Relato "Dantelion"
Amor, odio, recuerdos. Nada de eso importa en el momento más importante. La historia claramente es un hecho tan fugaz y vacío que, cuando menos lo esperamos, da un destello de luz y se pierde para siempre.
Teniendo eso en mente, ¿Por qué desperdiciar nuestro valioso tiempo en cosas tan insignificantes que nunca terminarán de tener una conclusión que valga la pena?
Esa es una de las cosas que todo niño debe aprender lo más pronto posible, ¿Adivinaste? Sí, así es.
Hablo del conocimiento.
El poder del saber es algo tan magnífico, pero al mismo tiempo tan poco incomprendido para nosotros las personas.
Los lazos con las personas no tienen sentido alguno si no tienes capacidad de comprender de lo que hay alrededor tuyo.
El potencial que cada quién podría tener si tan solo diera prioridad al conocimiento antes de todo.
Todo eso es algo que comprendí muy tarde y perdí tiempo por no haberme dado cuenta antes.
La magia, historia, física.
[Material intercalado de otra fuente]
(** Two objects, one written with [host], and a third that is on its way out
    and still has its route. *)
Definition demo_three : MemCluster :=
  mkMem (mkCluster {[routing_key "keda" := mkConfigMap "keda" ConfigMapRoutingTableName (Some ∅)]}
           (list_to_map ((λ o, (hso_key o, o)) <$>
              [demo_hso "shop" (Some ["app.dp-1"]) None None []; demo_hso "blog" None (Some "blog.dp-1") None [];
               demo_hso "old" (Some ["old.dp-1"]) None (Some "2023-01-02T00:00:00Z") [httpScaledObjectFinalizer]]))
           ∅ ∅) [] 1 [].

Definition demo_route : Target := NewTarget "dp-1" "app" 8080 "web" 100.

Lemma demo_three_lookup k o :
  httpscaledobjects (mem demo_three) !! k = Some o →
  (k = ObjKey "dp-1" "shop" ∧ o = demo_hso "shop" (Some ["app.dp-1"]) None None [])
  ∨ (k = ObjKey "dp-1" "blog" ∧ o = demo_hso "blog" None (Some "blog.dp-1") None [])
  ∨ (k = ObjKey "dp-1" "old"
     ∧ o = demo_hso "old" (Some ["old.dp-1"]) None (Some "2023-01-02T00:00:00Z") [httpScaledObjectFinalizer]).
Proof.
  simpl. intros [[<- <-]|[_ [[<- <-]|[_ [<- <-]%lookup_singleton_Some]]%lookup_insert_Some]]%lookup_insert_Some; auto.
Qed.

Lemma demo_three_claims k o h x :
  httpscaledobjects (mem demo_three) !! k = Some o → claims demo_config o h x →
  x = demo_route ∧ h = if decide (k = ObjKey "dp-1" "shop") then "app.dp-1"
                       else if decide (k = ObjKey "dp-1" "blog") then "blog.dp-1" else "old.dp-1".
Proof.
  intros [[-> ->]|[[-> ->]|[-> ->]]]%demo_three_lookup (hosts & ref & [= <-] & Hin%list_elem_of_singleton & [= <-] & ->); done.
Qed.

Lemma demo_three_living k o :
  httpscaledobjects (mem demo_three) !! k = Some o → k ≠ ObjKey "dp-1" "old" → living demo_config o.
Proof.
  intros [[-> ->]|[[-> ->]|[-> ->]]]%demo_three_lookup Hk; [| |done];
    (split_and!; [done|by eexists|by eexists|]); apply demo_object_ok; intros hs [= <-];
    (apply Forall_cons_2; [solve_utf8|by apply Forall_nil]).
Qed.

Lemma demo_three_reconcilable : reconcilable demo_config (mem demo_three).
Proof.
  split.
  - by intros k o [[-> ->]|[[-> ->]|[-> ->]]]%demo_three_lookup.
  - intros k o Ho. destruct (decide (k = ObjKey "dp-1" "old")) as [->|Hk]; [right|left; by eapply demo_three_living].
    apply demo_three_lookup in Ho as [[[=] _]|[[[=] _]|[_ ->]]]. split_and!; by eauto.
  - intros k k' o o' h x x' Ho Ho' Hc Hc'. pose proof (demo_three_claims _ _ _ _ Ho Hc) as [_ H1].
    pose proof (demo_three_claims _ _ _ _ Ho' Hc') as [_ H2]. rewrite H1 in H2.
    destruct (demo_three_lookup _ _ Ho) as [[-> _]|[[-> _]|[-> _]]], (demo_three_lookup _ _ Ho') as [[-> _]|[[-> _]|[-> _]]];
      done.
Qed.

Lemma reconciliations_converge_witness :
  ∃ rs w' t', reconcile_all demo_config
      [ObjKey "dp-1" "old"; ObjKey "dp-1" "shop"; ObjKey "dp-1" "old"; ObjKey "dp-1" "gone"; ObjKey "dp-1" "blog"; ObjKey "dp-1" "shop"]
      demo_three (mkTable (Some {["old.dp-1" := demo_route]})) = (rs, (w', t'))
  ∧ Forall (λ r, r = Ok (0, None)) rs ∧ published (mem w') "keda" = Ok t'
  ∧ entries t' !! "app.dp-1" = Some demo_route ∧ entries t' !! "blog.dp-1" = Some demo_route
  ∧ entries t' !! "old.dp-1" = None.
Proof.
  destruct (reconciliations_converge demo_config
    [ObjKey "dp-1" "old"; ObjKey "dp-1" "shop"; ObjKey "dp-1" "old"; ObjKey "dp-1" "gone"; ObjKey "dp-1" "blog"; ObjKey "dp-1" "shop"]
    demo_three (mkTable (Some {["old.dp-1" := demo_route]}))) as (rs & w' & t' & Hr & Hf & Hp & He & _).
  - split; [done|]. eexists _, _. split_and!; [apply lookup_singleton_eq|done|done].
  - apply demo_three_reconcilable.
  - eexists. split; [done|]. apply map_Forall_singleton. split; [solve_utf8|].
    split_and!; simpl; try solve_utf8; vm_compute; intuition congruence.
  - intros h x Hx. change (({["old.dp-1" := demo_route]} : gmap string Target) !! h = Some x) in Hx.
    apply lookup_singleton_Some in Hx as [<- <-]. eexists (ObjKey "dp-1" "old"), _. split; [by vm_compute|].
    eexists _, _. split_and!; [done|left|done|done].
  - intros k [o [[-> _]|[[-> _]|[-> _]]]%demo_three_lookup]; set_solver.
  - intros Hne. by apply (f_equal (lookup (ObjKey "dp-1" "shop"))) in Hne.
  - exists rs, w', t'. split_and!; [exact Hr|exact Hf|exact Hp| | |].
    + apply He. eexists (ObjKey "dp-1" "shop"), _. split_and!; [by vm_compute|by eapply (demo_three_living (ObjKey "dp-1" "shop"))|].
      eexists _, _. split_and!; [done|left|done|done].
    + apply He. eexists (ObjKey "dp-1" "blog"), _. split_and!; [by vm_compute|by eapply (demo_three_living (ObjKey "dp-1" "blog"))|].
      eexists _, _. split_and!; [done|left|done|done].
    + apply eq_None_not_Some. intros [x (k & o & Ho & [Hd _] & Hc)%He].
      pose proof (demo_three_claims _ _ _ _ Ho Hc) as [_ Hk].
      apply demo_three_lookup in Ho as [[-> ->]|[[-> ->]|[-> ->]]]; done.
Defined.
Todo lo anterior son cosas que deberían estar como prioridad ante todo, pero todavía hay hombres incompetentes que se atreven a negar este hecho tan obvio.
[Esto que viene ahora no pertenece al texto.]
(* ===== verification/OperatorRollback.v ===== *)
(** * The roll-back of a creation (operator/controllers/http)

    When the resources of an object cannot be created, [Reconcile] removes them
    again. Here the API server refuses the object's ScaledObject, which is what
    the creation asks for first, and then serves the roll-back. *)

From S2P Require Import Prelude GoStrings GoUrl Json Queue Routing ConfigMaps Net Config K8s Hso Kube Operator OperatorProofs OperatorLive OperatorFrame OperatorConverge.

Section rollback.
Implicit Types (s : rstate MemCluster) (w : MemCluster) (o : HTTPScaledObject).

Lemma served_next {A} (f : cluster → Z → res A * cluster) w l :
  script w = Served :: l → served f w = (fst (f (mem w) (version w)), after_call (snd (f (mem w) (version w))) l w).
Proof. intros Hs. unfold served. rewrite Hs. by destruct (f _ _). Qed.

Lemma served_refused {A} (f : cluster → Z → res A * cluster) w e l :
  script w = Refused e :: l → served f w = (Err e, mkMem (mem w) l (version w) (stored w)).
Proof. intros Hs. unfold served. rewrite Hs. by destruct (f _ _). Qed.

(** The calls of [ensureFinalizer]. *)
Definition finalizer_calls o : list fate :=
  if contains (hso_Finalizers o) httpScaledObjectFinalizer then [] else [Served].

Lemma contains_not_nil l f : contains l f = true → l ≠ [].
Proof. by destruct l. Qed.

Lemma ensureFinalizer_served s l :
  script (rs_world s) = finalizer_calls (rs_httpso s) ++ l → hso_ok (mem (rs_world s)) →
  httpscaledobjects (mem (rs_world s)) !! hso_key (rs_httpso s) = Some (rs_httpso s) →
  hso_DeletionTimestamp (rs_httpso s) = None →
  ∃ s', ensureFinalizer s = (Ok tt, s') ∧ script (rs_world s') = l ∧ synced s'
  ∧ leaving (rs_httpso s') (mem (rs_world s')) (rs_httpso s') ∧ hso_DeletionTimestamp (rs_httpso s') = None.
Proof.
  unfold finalizer_calls, ensureFinalizer. intros Hs Hok Hst Hd. rewrite ST_bind_run. cbn [get_httpso].
  destruct (contains _ _) eqn:Ec.
  - exists s. split_and!; [done|done| |split_and!; [done|done|by exists (rs_httpso s)]|done].
    exists (rs_httpso s). split_and!; [done..|]. by eapply contains_not_nil.
  - rewrite ST_bind_run. cbn [set_httpso]. unfold update_httpso. cbn [rs_world rs_httpso Update_HTTPScaledObject MemCluster_client].
    unfold mem_update. rewrite (served_next _ _ l) by done.
    change (hso_key (set_Finalizers ?x ?o)) with (hso_key o). rewrite Hst.
    rewrite decide_True by done. cbn [fst snd]. eexists. split; [done|]. cbn [rs_world rs_httpso after_call script mem].
    set (o2 := set_Finalizers _ _). set (o3 := stored_update false o2 (rs_httpso s) (version (rs_world s))).
    assert (same_core (decode_into o3 o2) o3) as Hc.
    { symmetry. etransitivity; [|apply decode_same_core]; done. }
    assert (put_hso o3 (httpscaledobjects (mem (rs_world s))) = <[hso_key o3 := o3]> (httpscaledobjects (mem (rs_world s)))) as Hp
      by (unfold put_hso; cbn [hso_DeletionTimestamp o3 stored_update]; by rewrite Hd).
    split_and!; [done| | |].
    + exists o3. cbn [rs_world rs_httpso after_call mem httpscaledobjects set_httpscaledobjects]. rewrite Hp. split_and!; [|done|done| |].
      * change (hso_key (decode_into o3 o2)) with (hso_key o3). apply lookup_insert_eq.
      * destruct Hc as (_ & _ & _ & ? & _). done.
      * simpl. by destruct (hso_Finalizers (rs_httpso s)).
    + split_and!; [|done|exists o3; split; [|done]].
      * intros k x. cbn [httpscaledobjects set_httpscaledobjects]. rewrite Hp.
        intros [[<- <-]|[_ Hx]]%lookup_insert_Some; [done|by apply Hok].
      * cbn [httpscaledobjects set_httpscaledobjects]. rewrite Hp. change (hso_key (decode_into o3 o2)) with (hso_key o3). apply lookup_insert_eq.
    + destruct Hc as (_ & _ & Hcd & _). rewrite <-Hcd. simpl. by rewrite Hd.
Qed.

(** The ScaledObject is refused: nothing is added to the table, and the statuses
    are saved. *)
Lemma creation_refused base es s ref e :
  let ns := OperatorConfig.base_CurrentNamespace base in
  script (rs_world s) = [Refused e] → healthy ns (mkMem (mem (rs_world s)) [] (version (rs_world s)) (stored (rs_world s))) →
  IsAlreadyExists e = false → spec_ScaleTargetRef (hso_Spec (rs_httpso s)) = Some ref → synced s →
  kept (rs_httpso s) → leaving (rs_httpso s) (mem (rs_world s)) (rs_httpso s) →
  ∃ s', createOrUpdateApplicationResources base es s = (Err e, s') ∧ healthy ns (rs_world s') ∧ synced s'
  ∧ rs_table s' = rs_table s ∧ leaving (rs_httpso s) (mem (rs_world s')) (rs_httpso s').
Proof.
  intros ns Hs Hh He Href Hy Hk Hl. unfold createOrUpdateApplicationResources, deferred. fold ns.
  rewrite ST_bind_run. cbn [add_condition]. rewrite ST_bind_run. unfold createOrUpdateScaledObject.
  rewrite ST_bind_run. cbn [get_httpso]. rewrite ST_bind_run. unfold scale_target. cbn [rs_httpso].
  change (hso_Spec (AddCondition ?o ?x)) with (hso_Spec o). rewrite Href. cbn [mret ST_ret].
  rewrite ST_bind_run. unfold try, api. cbn [rs_world Create_ScaledObject MemCluster_client]. rewrite (served_refused _ _ e []) by done.
  rewrite ST_bind_run, He, ST_bind_run. cbn [add_condition throw]. unfold throw.
  match goal with |- context [SaveStatus ?s] => set (s1 := s) end.
  assert (synced s1) as Hy1 by (by apply (synced_same s)).
  destruct (SaveStatus_synced ns s1 Hh Hy1) as (s2 & Es & Hh2 & Hy2 & _). rewrite Es. exists s2. split_and!; [done|done|done| |].
  - by apply (SaveStatus_run mem) in Es as (_ & ? & _).
  - eapply (SaveStatus_leaving mem); [exact Es|done|]. destruct Hl as (? & ? & ?). by split_and!.
Qed.

Lemma sanitize_hosts s hosts :
  spec_Hosts (hso_Spec (rs_httpso s)) = Some hosts → spec_Host (hso_Spec (rs_httpso s)) = None → sanitize s = (Ok tt, s).
Proof. intros H1 H2. unfold sanitize, sanitizeHosts. rewrite H1, H2. by destruct s. Qed.

(** A creation that is refused, and its roll-back. *)
Lemma reconcile_refused c s e hosts ref :
  let ns := OperatorConfig.base_CurrentNamespace (BaseConfig c) in
  script (rs_world s) = finalizer_calls (rs_httpso s) ++ [Refused e] → IsAlreadyExists e = false →
  (∃ cm d, configmaps (mem (rs_world s)) !! routing_key ns = Some cm ∧ cm_key cm = routing_key ns ∧ cm_Data cm = Some d) →
  hso_ok (mem (rs_world s)) → httpscaledobjects (mem (rs_world s)) !! hso_key (rs_httpso s) = Some (rs_httpso s) →
  hso_DeletionTimestamp (rs_httpso s) = None → spec_Hosts (hso_Spec (rs_httpso s)) = Some hosts →
  spec_Host (hso_Spec (rs_httpso s)) = None → spec_ScaleTargetRef (hso_Spec (rs_httpso s)) = Some ref → table_ok (rs_table s) →
  ∃ s', reconcile_object c s = (Ok (0, Some e), s') ∧ removed hosts (entries (rs_table s)) (entries (rs_table s'))
  ∧ published (mem (rs_world s')) ns = Ok (rs_table s').
Proof.
  intros ns Hs He Hcm Hok Hst Hd Hhs Hh Href Ht. unfold reconcile_object. rewrite ST_bind_run. cbn [get_httpso]. rewrite Hd.
  destruct (ensureFinalizer_served s _ Hs Hok Hst Hd) as (s1 & E1 & Hs1 & Hy1 & Hl1 & Hd1).
  pose proof E1 as E1'. apply (ensureFinalizer_run mem) in E1' as (Hsp1 & _ & _ & Ht1 & Hc1 & _); [|done..].
  rewrite ST_bind_run. unfold try at 1. rewrite E1, ST_bind_run. unfold try at 1.
  rewrite (sanitize_hosts s1 hosts) by (by rewrite Hsp1). rewrite ST_bind_run. unfold try at 1.
  destruct (creation_refused (BaseConfig c) (ExternalScalerConfig c) s1 ref e Hs1) as (s2 & -> & Hh2 & Hy2 & Ht2 & Hl2);
    [by split; [done|]; simpl; rewrite Hc1|done|by rewrite Hsp1|done|by left|done|].
  rewrite ST_bind_run. unfold try.
  assert (same_core (rs_httpso s1) (rs_httpso s2)) as (_ & _ & _ & _ & Hsp2) by (by destruct Hl2 as (_ & ? & _)).
  pose proof (table_ok_not_nil _ Ht) as Hn.
  destruct (removeApplicationResources_healthy (BaseConfig c) s2 ref Hh2 Hy2) as (s3 & E3 & _);
    [by rewrite Ht2, Ht1|by rewrite Hsp2, Hsp1|].
  rewrite E3. exists s3. split; [done|].
  apply (removeApplicationResources_run mem _ (rs_httpso s1)) in E3 as (_ & Hrem & Hn3 & Hpub & _);
    [|by apply healthy_cm|by rewrite Ht2, Ht1|by left|done].
  rewrite Hsp1, Hhs, Ht2, Ht1 in Hrem. split; [done|]. apply Hpub. by eapply removed_ok.
Qed.
End rollback.

(** ** Properties *)

(** C38: error. The roll-back of a failed creation takes routes that are not its
    own. For any object that is not being deleted, is written with [spec.hosts] and
    has a scale target, a routing ConfigMap with data and a table JSON can carry,
    when the API server refuses its ScaledObject (with anything but
    AlreadyExists) and serves the other calls: the creation stops before it adds a
    route, and the roll-back removes every host of the object from the table,
    whoever registered it, changes no other entry and publishes that table; the
    reconciliation reports the refusal; and any other object that claims such a
    host (without a colon) is still in the cluster, with its host no longer found. *)
Theorem rollback_drops_foreign_route (c : reconciler) (req : objKey) (w : MemCluster) (t : Table)
    (o : HTTPScaledObject) (hosts : list string) (e : error) :
  let ns := OperatorConfig.base_CurrentNamespace (BaseConfig c) in
  (∃ cm d, configmaps (mem w) !! routing_key ns = Some cm ∧ cm_key cm = routing_key ns ∧ cm_Data cm = Some d) →
  hso_ok (mem w) → table_ok t → httpscaledobjects (mem w) !! req = Some o → hso_DeletionTimestamp o = None →
  spec_Hosts (hso_Spec o) = Some hosts → spec_Host (hso_Spec o) = None → is_Some (spec_ScaleTargetRef (hso_Spec o)) →
  script w = Served :: finalizer_calls o ++ [Refused e] → IsAlreadyExists e = false →
  ∃ w' t', Reconcile c req w t = (Ok (0, Some e), (w', t'))
  ∧ removed hosts (entries t) (entries t') ∧ published (mem w') ns = Ok t'
  ∧ ∀ k o' h x, k ≠ req → httpscaledobjects (mem w) !! k = Some o' → claims c o' h x → h ∈ hosts → no_char ":" h →
    httpscaledobjects (mem w') !! k = Some o' ∧ Lookup h t' = Err ErrTargetNotFound.
Proof.
  intros ns Hcm Hok Ht Ho Hd Hhs Hh [ref Href] Hs He. pose proof (Hok _ _ Ho) as Hk.
  destruct (reconcile_refused c (mkRstate (after_call (mem w) (finalizer_calls o ++ [Refused e]) w) t o) e hosts ref)
    as (s' & Er & Hrem & Hpub); [done|done|done|done|by simpl; rewrite Hk|done..|].
  assert (Reconcile c req w t = (Ok (0, Some e), (rs_world s', rs_table s'))) as Hr.
  { unfold Reconcile. cbn [Get_HTTPScaledObject MemCluster_client]. rewrite (served_next _ _ _ Hs), Ho. cbn [found fst snd]. by rewrite Er. }
  exists (rs_world s'), (rs_table s'). split_and!; [done|done|done|]. intros k o' h x Hne Ho' _ Hin Hc.
  destruct (reconcile_others c req w t _ _ _ Hok Ht Hr) as (_ & _ & Hoth). split; [by rewrite Hoth|].
  rewrite Lookup_plain, (Hrem h) by done. by rewrite decide_True.
Qed.

(** The route of [app.dp-1] is that of [shop]; the creation of [blog], which
    lists it too, is refused. *)
Lemma rollback_drops_foreign_route_witness :
  ∃ w' t', Reconcile demo_config (ObjKey "dp-1" "blog") demo_denied demo_routes = (Ok (0, Some (ApiOther "denied")), (w', t'))
  ∧ Lookup "app.dp-1" demo_routes = Ok (httpso_target (BaseConfig demo_config) demo_shop (mkScaleTargetRef "web" "app" 8080))
  ∧ httpscaledobjects (mem w') !! hso_key demo_shop = Some demo_shop ∧ Lookup "app.dp-1" t' = Err ErrTargetNotFound.
Proof.
  destruct (rollback_drops_foreign_route demo_config (ObjKey "dp-1" "blog") demo_denied demo_routes demo_blog ["app.dp-1"]
    (ApiOther "denied")) as (w' & t' & Hr & _ & _ & Hf).
  - eexists _, _. split_and!; [apply lookup_singleton_eq|done|done].
  - intros k o. simpl. intros [[<- <-]|[_ [<- <-]%lookup_singleton_Some]]%lookup_insert_Some; done.
  - eexists. split; [done|]. apply map_Forall_singleton.
    split; [solve_utf8|]. split_and!; simpl; try solve_utf8; vm_compute; intuition congruence.
  - by vm_compute.
  - done.
  - done.
  - done.
  - by eexists.
  - done.
  - done.
  - destruct (Hf (ObjKey "dp-1" "shop") demo_shop "app.dp-1"
      (httpso_target (BaseConfig demo_config) demo_shop (mkScaleTargetRef "web" "app" 8080))) as [Ha Hb].
    + intros [=].
    + by vm_compute.
    + exists ["app.dp-1"], (mkScaleTargetRef "web" "app" 8080). split_and!; [reflexivity|apply list_elem_of_here|reflexivity..].
    + apply list_elem_of_here.
    + by vm_compute.
    + exists w', t'. split_and!; [exact Hr|by vm_compute|exact Ha|exact Hb].
Defined.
Si yo tengo que ir por este camino solo en este mundo lleno de locos creyendo que la felicidad son los lazos amistosos, entonces estoy mejor así.
Este mundo y sus conocimientos, todos ellos serán para mí solo. Muy pronto alcanzaré lo que tanto había anhelado desde pequeño: el conocimiento total y muy pronto, todos sabrán que he tenido razón, incluso los ilusos de la academia de magia.
Tener el valor de haberme expulsado al intentar llegar a nuevos horizontes, ¿Sacar a su mayor talento en siglos?
Esos malditos viejos no tienen idea de que en tiempos actuales, se necesita de la evolución, y la evolución solo es posible obtenerla mediante el conocimiento.
Cuando esté en la cima de todo, todos recordarán el nombre de Dantelion como el epítome de la raza humana, y como soy un hombre benevolente, les perdonaré su ignorancia cuando descubran lo tan cerrados que tenían sus ojos.